- **Task requirements**: Could you reproduce, word for word, everything below from the line containing "(legacy_config : list" down to the line containing "the default for", with both of those lines included and no others?

- **Data listing**:

(** [_process_pending] at time [now]: the directories passed to
    [_trigger_reload], in order, and the new state. *)
Definition process_pending (now : Z) (st : fw) : list string * fw :=
  if paused st then ([], st)
  else if bool_decide (pending_dirs st = ∅) then ([], st)
  else if now - last_process_time st <? debounce_delay st then ([], st)
  else
    let dirs_to_process := pending_dirs st in
    let st' := with_last now (with_pending ∅ st) in
    if negb (has_callback st) then ([], st')
    else (elements dirs_to_process, st').

(** One iteration of [_watch_loop]. *)
Definition iteration (debug : bool) (fs : fs_snapshot) (now : Z) (st : fw) : list string * fw :=
  process_pending now (scan_all debug fs st).

End FileWatcher.

(* ------------------------------------------------------------------ *)
(** ** Plugin configuration store (plugin_config_service.py) *)
(* ------------------------------------------------------------------ *)

Module PluginConfig.

(** Configuration values. *)
Inductive pyval :=
| PNone
| PBool (b : bool)
| PInt (z : Z)
| PStr (s : string).

(** Python [==] on these values: [bool] is a subclass of [int], so
    [True == 1]. *)
Definition py_eq (a b : pyval) : bool :=
  match a, b with
  | PNone, PNone => true
  | PBool x, PBool y => Bool.eqb x y
  | PInt x, PInt y => Z.eqb x y
  | PBool x, PInt y => Z.eqb (Z.b2z x) y
  | PInt x, PBool y => Z.eqb x (Z.b2z y)
  | PStr x, PStr y => String.eqb x y
  | _, _ => false
  end.

Inductive value_type := TStr | TInt | TFloat | TBool | TDict | TList.

(** A [ConfigItem]: its [value_type] and its [on_change] callback, by
    identity. *)
Record config_item := mkItem {
  ci_value_type : value_type;
  ci_on_change : option nat
}.

Record service := mkSvc {
  configs : gmap string (gmap string pyval);
  config_items : gmap string (gmap string config_item);
  dirty : bool
}.

(** Observable effects of [set]: a call of [on_change(old, new)] and the
    warning logged when that call raises. *)
Inductive effect :=
| OnChange (cb : nat) (old new : pyval)
| Warning (cb : nat).

Inductive set_error := ParseValueError.

(** [PluginConfigService.get]. *)
Definition get (s : service) (plugin_name name : string) (dflt : pyval) : pyval :=
  default dflt (default ∅ (configs s !! plugin_name) !! name).

Section SetValue.

(** [ConfigItem.parse_value] by value type; [None] when it raises. *)
Variable parse_value : value_type -> pyval -> option pyval.
(** Whether the call [on_change(old, new)] raises an [Exception]. *)
Variable on_change_raises : nat -> pyval -> pyval -> bool.

(** [PluginConfigService.set]. *)
Definition set (plugin_name name : string) (value : pyval) (s : service)
    : list effect * (service * (pyval * pyval) + service * set_error) :=
  let configs1 :=
    match configs s !! plugin_name with
    | Some _ => configs s
    | None => <[plugin_name := ∅]> (configs s)
    end in
  let pc := default ∅ (configs1 !! plugin_name) in
  let old_value := default PNone (pc !! name) in
  let store v := mkSvc (<[plugin_name := <[name := v]> pc]> configs1) (config_items s) true in
  match default ∅ (config_items s !! plugin_name) !! name with
  | None => ([], inl (store value, (old_value, value)))
  | Some config_item =>
      match parse_value (ci_value_type config_item) value with
      | None => ([], inr (mkSvc configs1 (config_items s) (dirty s), ParseValueError))
      | Some v =>
          let eff :=
            match ci_on_change config_item with
            | Some cb =>
                if negb (py_eq old_value v) then
                  OnChange cb old_value v ::
                  (if on_change_raises cb old_value v then [Warning cb] else [])
                else []
            | None => []
            end in
          (eff, inl (store v, (old_value, v)))
      end
  end.

End SetValue.

(** [if plugin_name not in d: d[plugin_name] = {}]. *)
Definition ensure_plugin {A} (plugin_name : string)
    (m : gmap string (gmap string A)) : gmap string (gmap string A) :=
  match m !! plugin_name with
  | Some _ => m
  | None => <[plugin_name := ∅]> m
  end.

(** [PluginConfigService._atomic_save]: nothing when the service is not
    dirty; otherwise [saved] tells whether [_save_to_file_sync] ran and
    wrote the file, which clears the dirty flag.  A failed write, or a
    write only scheduled on the running event loop, leaves the flag set. *)
Definition atomic_save (saved : bool) (s : service) : service :=
  if dirty s && saved then mkSvc (configs s) (config_items s) false else s.

(** [PluginConfigService.set_atomic]: [set], then [_atomic_save] when it
    returned. *)
Definition set_atomic parse_value on_change_raises (saved : bool)
    (plugin_name name : string) (value : pyval) (s : service)
    : list effect * (service * (pyval * pyval) + service * set_error) :=
  let '(eff, r) := set parse_value on_change_raises plugin_name name value s in
  (eff, match r with
        | inl (s', res) => inl (atomic_save saved s', res)
        | inr e => inr e
        end).

(** [PluginConfigService.delete_config_item]. *)
Definition delete_config_item (saved : bool) (plugin_name name : string)
    (s : service) : service :=
  match configs s !! plugin_name with
  | Some pc =>
      match pc !! name with
      | Some _ =>
          atomic_save saved
            (mkSvc (<[plugin_name := delete name pc]> (configs s))
                   (config_items s) true)
      | None => s
      end
  | None => s
  end.

(** [dict.update] with the items of a dict, in order. *)
Definition dict_update (d : gmap string pyval) (upd : list (string * pyval))
    : gmap string pyval :=
  fold_left (fun d '(k, v) => <[k := v]> d) upd d.

(** [PluginConfigService.set_plugin_config]. *)
Definition set_plugin_config (plugin_name : string)
    (config : list (string * pyval)) (s : service) : service :=
  let configs1 := ensure_plugin plugin_name (configs s) in
  mkSvc (<[plugin_name := dict_update (default ∅ (configs1 !! plugin_name)) config]>
           configs1)
        (config_items s) true.

(** [PluginConfigService.set_plugin_config_atomic]. *)
Definition set_plugin_config_atomic (saved : bool) (plugin_name : string)
    (config : list (string * pyval)) (s : service) : service :=
  atomic_save saved (set_plugin_config plugin_name config s).

(** [PluginConfigService.delete_plugin_config]. *)
Definition delete_plugin_config (plugin_name : string) (s : service) : service :=
  let s1 :=
    match configs s !! plugin_name with
    | Some _ => mkSvc (delete plugin_name (configs s)) (config_items s) true
    | None => s
    end in
  mkSvc (configs s1) (delete plugin_name (config_items s1)) (dirty s1).

(** [PluginConfigService.migrate_from_legacy]: only keys the plugin has
    no value for are taken over. *)
Definition migrate_from_legacy (plugin_name : string)
    (legacy_config : list (string * pyval)) (s : service) : service :=
  let configs1 := ensure_plugin plugin_name (configs s) in
  let pc :=
    fold_left (fun pc '(key, value) =>
                 match pc !! key with
                 | Some _ => pc
                 | None => <[key := value]> pc
                 end)
              legacy_config (default ∅ (configs1 !! plugin_name)) in
  mkSvc (<[plugin_name := pc]> configs1) (config_items s) true.

Inductive register_error := AlreadyRegistered | CoerceError.

Section Register.

(** [value_type(default_value) if not isinstance(default_value, value_type)
    else default_value], for the value types other than [dict] and [list];
    [None] when the conversion raises. *)
Variable coerce : value_type -> pyval -> option pyval.

(** The value [register_config] stores for a missing key: a deep copy of
    the default for [dict] and [list], its conversion otherwise. *)
Definition default_to_store (vt : value_type) (default_value : pyval) : option pyval :=
  match vt with
  | TDict | TList => Some default_value
  | _ => coerce vt default_value
  end.

(** [PluginConfigService.register_config], with [value_type] already a
    type.  The item is registered before the default value is converted,
    so a conversion that raises leaves it registered. *)
Definition register_config (plugin_name name : string) (default_value : pyval)
    (vt : value_type) (on_change : option nat) (s : service)
    : service + service * register_error :=
  let items1 := ensure_plugin plugin_name (config_items s) in
  let pi := default ∅ (items1 !! plugin_name) in
  match pi !! name with
  | Some _ => inr (mkSvc (configs s) items1 (dirty s), AlreadyRegistered)
  | None =>
      let items2 := <[plugin_name := <[name := mkItem vt on_change]> pi]> items1 in
      let configs1 := ensure_plugin plugin_name (configs s) in
      let pc := default ∅ (configs1 !! plugin_name) in
      match pc !! name with
      | Some _ => inl (mkSvc configs1 items2 (dirty s))
      | None =>
          match default_to_store vt default_value with
          | Some v => inl (mkSvc (<[plugin_name := <[name := v]> pc]> configs1) items2 true)
          | None => inr (mkSvc configs1 items2 (dirty s), CoerceError)
          end
      end
  end.

End Register.

(** [str.lower] on one character (code point below 256): [A-Z] and the
    Latin-1 capitals [À-Þ] except [×] move up by 32. *)
Definition lower_char (c : ascii) : ascii :=
  let n := nat_of_ascii c in
  if ((65 <=? n) && (n <=? 90))%nat
     || ((192 <=? n) && (n <=? 222) && negb (n =? 215))%nat
  then ascii_of_nat (n + 32) else c.

(** [str.lower]. *)
Fixpoint py_lower (s : string) : string :=
  match s with
  | EmptyString => EmptyString
  | String c r => String (lower_char c) (py_lower r)
  end.

(** [ConfigItem.parse_value] for [value_type is bool]; [None] when it
    raises [ValueError]. *)
Definition parse_value_bool (value : pyval) : option pyval :=
  match value with
  | PBool b => Some (PBool b)
  | PStr s =>
      if existsb (String.eqb (py_lower s)) ["true"; "1"; "yes"; "on"] then Some (PBool true)
      else if existsb (String.eqb (py_lower s)) ["false"; "0"; "no"; "off"] then Some (PBool false)
      else None
  | _ => None
  end.

(** The read-only wrapper [PluginConfig]: its plugin name and its own deep
    copy [_data] of the plugin's configuration. *)
Record plugin_config := mkPluginConfig {
  pc_plugin_name : string;
  pc_data : gmap string pyval
}.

- **Completed exercise**:
    (legacy_config : list (string * pyval)) (s : service) : service :=
  let configs1 := ensure_plugin plugin_name (configs s) in
  let pc :=
    fold_left (fun pc '(key, value) =>
                 match pc !! key with
                 | Some _ => pc
                 | None => <[key := value]> pc
                 end)
              legacy_config (default ∅ (configs1 !! plugin_name)) in
  mkSvc (<[plugin_name := pc]> configs1) (config_items s) true.

Inductive register_error := AlreadyRegistered | CoerceError.

Section Register.

(** [value_type(default_value) if not isinstance(default_value, value_type)
    else default_value], for the value types other than [dict] and [list];
    [None] when the conversion raises. *)
Variable coerce : value_type -> pyval -> option pyval.

(** The value [register_config] stores for a missing key: a deep copy of
    the default for [dict] and [list], its conversion otherwise. *)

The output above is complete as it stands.